In eerdere onderzoeken is al aangetoond dat het thuiswerken een positieve invloed kan hebben op de prestaties van de medewerkers. Zo concludeerde Bloom et al. (2014) in hun onderzoek, dat is uitgevoerd bij een groot Chinees callcenter, dat de productiviteit met 13% is toegenomen onder de medewerkers. 9% van deze productiviteit zat hem erin dat de

medewerkers meer uren werken per dienst. De overige 4% zat hem erin dat er meerdere calls per minuut waren gemeten.

Van Triest (2021) heeft ook een onderzoek uitgevoerd naar de effecten van het thuiswerken.

Dit onderzoek werd uitgevoerd in de periode dat de covid-19 pandemie uitbrak. Ook hij vindt in zijn onderzoek dat thuiswerken een positieve invloed heeft op de prestaties van de

medewerkers. In het onderzoek van Van Triest (2021) wordt wel een opvallende afwijking in het resultaat gevonden. Ondanks dat voor de medewerkers een positief verband wordt

gevonden tussen het thuiswerken en de resultaten is dit voor de managers niet het geval. Hier wordt een minder positief resultaat gemeten. Ipsen et al. (2021) hebben onderzoek gedaan naar de voor-en nadelen van het thuiswerken. Zij vinden naast de hiervoor genoemde

voordelen van het thuiswerken ook een aantal nadelen van het thuiswerken. Medewerkers die over een slecht thuiskantoor beschikken presteren niet efficiënter dan op kantoor. Ook

medewerkers die snel afgeleid zijn laten minder goede werkprestaties zien. Daarnaast wordt ook gevonden dat vanuit huis niet alle informatie of benodigdheden te raadplegen zijn.

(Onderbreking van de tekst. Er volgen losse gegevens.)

Definition decode_wire_client_command (command : WireClientCommand) : exec (wresult ClientCommand) :=
  match command with
  | W_StartTimedVoiceSession v r bridge profile mode => Val (decode_start_timed StartTimedVoiceSession v r bridge profile mode)
  | W_StartDrainableTimedVoiceSession v r bridge profile mode =>
      Val (decode_start_timed StartDrainableTimedVoiceSession v r bridge profile mode)
  | W_ReadRecordingAlignment v r capability =>
      Val (let? _ := validate_timed_request v r in
           let? capability := capability_try_from capability in
           Ok (ReadRecordingAlignment r capability))
  | W_RecordingAlignmentCredit v r consumed =>
      Val (let? _ := validate_timed_request v r in
           let? index := ok_or (parse_u64 consumed) InvalidIdentifier in
           if negb (bool_decide (decimal index = consumed)) then Err InvalidIdentifier
           else Ok (RecordingAlignmentCredit r index))
  | W_CancelRecordingAlignment v r => Val (let? _ := validate_timed_request v r in Ok (CancelRecordingAlignment r))
  | W_Status v r => Val (let? _ := any_version v r in Ok (Status r))
  | W_StartTurn v r transcript =>
      Val (let? _ := any_version v r in
           let? _ := validate_transcript transcript in
           Ok (StartTurn r transcript))
  | W_InterruptTurn v r turn => Val (let? _ := any_version v r in Ok (InterruptTurn r (TurnId_new turn)))
  | W_StartVoiceSession v r profile mode =>
      Val (let? _ := validate_protocol_version v in
           if (v <? RUNTIME_PROFILE_PROTOCOL_VERSION) && (is_some profile || is_some mode) then Err (UnsupportedProtocolVersion v)
           else
             let? _ := validate_request_id r in
             let? profile := transpose parse_profile profile in
             let? mode := transpose parse_response_mode mode in
             Ok (StartVoiceSession r profile mode))
  | W_StopVoiceSession v r => Val (let? _ := any_version v r in Ok (StopVoiceSession r))
  | W_PauseVoiceCapture v r => Val (let? _ := any_version v r in Ok (PauseVoiceCapture r))
  | W_ResumeVoiceCapture v r => Val (let? _ := any_version v r in Ok (ResumeVoiceCapture r))
  | W_AuthorizeVoiceResponse v r session segment exchanges =>
      Val (let? _ := from_version RUNTIME_PROFILE_PROTOCOL_VERSION v r in
           let? exchanges := validate_context_exchanges exchanges in
           Ok (AuthorizeVoiceResponse r (SessionId_new session) segment exchanges))
  | W_SkipVoiceResponse v r session segment why =>
      Val (let? _ := from_version RUNTIME_PROFILE_PROTOCOL_VERSION v r in
           if is_empty why || (128 <? blen why) then Err InvalidTranscript
           else Ok (SkipVoiceResponse r (SessionId_new session) segment why))
  | W_SeedConversationContext v r operation exchanges =>
      Val (let? _ := from_version CONTEXT_SEED_PROTOCOL_VERSION v r in
           let? _ := validate_request_id operation in
           let? exchanges := validate_context_exchanges exchanges in
           Ok (SeedConversationContext r operation exchanges))
  | W_MemoryList v r cursor =>
      let^ _ := any_version v r in
      match cursor with
      | None => Val (Ok (MemoryList r None))
      | Some id => let! id := expect_ok (MemoryId_new id) in Val (Ok (MemoryList r (Some id)))
      end
  | W_MemoryInspect v r id =>
      let^ _ := any_version v r in
      let! id := expect_ok (MemoryId_new id) in
      Val (Ok (MemoryInspect r id))
  | W_PersonaGet v r => Val (let? _ := any_version v r in Ok (PersonaGet r))
  | W_PersonaUpdate v r persona =>
      Val (let? _ := any_version v r in
           let? _ := validate_client_persona_state persona in
           Ok (PersonaUpdate r persona))
  | W_MemoryApprove v r id revision =>
      let^ _ := any_version v r in
      let! id := expect_ok (MemoryId_new id) in
      Val (Ok (MemoryApprove r id revision))
  | W_MemoryDelete v r id revision =>
      let^ _ := any_version v r in
      let! id := expect_ok (MemoryId_new id) in
      Val (Ok (MemoryDelete r id revision))
  | W_FinalizeRecording v r session =>
      Val (let? _ := from_version RUNTIME_PROFILE_PROTOCOL_VERSION v r in Ok (FinalizeRecording r (SessionId_new session)))
  | W_ReconcileRecording v r session handle =>
      Val (let? _ := from_version RUNTIME_PROFILE_PROTOCOL_VERSION v r in
           if negb (is_client_recording_handle handle) then Err InvalidRecordingHandle
           else Ok (ReconcileRecording r (SessionId_new session) handle))
  | W_ReconcileFinalizedRecording v r capability =>
      Val (let? _ := validate_timed_request v r in
           let? capability := capability_try_from capability in
           Ok (ReconcileFinalizedRecording r capability))
  | W_ProcessText v r session instructions input output_schema max_output_bytes =>
      Val (let? _ := from_version RUNTIME_PROFILE_PROTOCOL_VERSION v r in
           let? schema := canonical_processing_schema instructions input output_schema max_output_bytes in
           Ok (ProcessText r (SessionId_new session) instructions input schema max_output_bytes))
  | W_AdoptClosedRecording v r session handle =>
      Val (let? _ := validate_timed_request v r in
           if negb (blen handle =? 32) || negb (forallb is_lowercase_hex_byte (utf8_encode handle)) then Err InvalidRecordingHandle
           else Ok (AdoptClosedRecording r (SessionId_new session) handle))
  | W_RenewMediaLease v r =>
      Val (let? _ := from_version RUNTIME_PROFILE_PROTOCOL_VERSION v r in Ok (RenewMediaLease r))
  end.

Hierdoor mist de medewerker informatie of duurt het lang voordat de informatie nuttig gebruikt kan worden. In het verlengde hiervan vinden Aczel et al. (2021) dat medewerkers aangeven dat wanneer zij vanaf huis werken dat zij meer moeite hebben met het verkrijgen van informatie. Aczel et al. (2021) vinden in hun onderzoek dat de meeste medewerkers een combinatie van thuiswerken en op kantoor werken willen. Het op kantoor werken stimuleert namelijk het contact tussen de collega’s en de afdelingen onderling. Door dit onderlinge contact en het uitwisselen van ideeën kan er meer informatie verkregen worden. Het thuiswerken is volgens Aczel et al. (2021) voornamelijk goed voor het uitwerken van de verkregen informatie.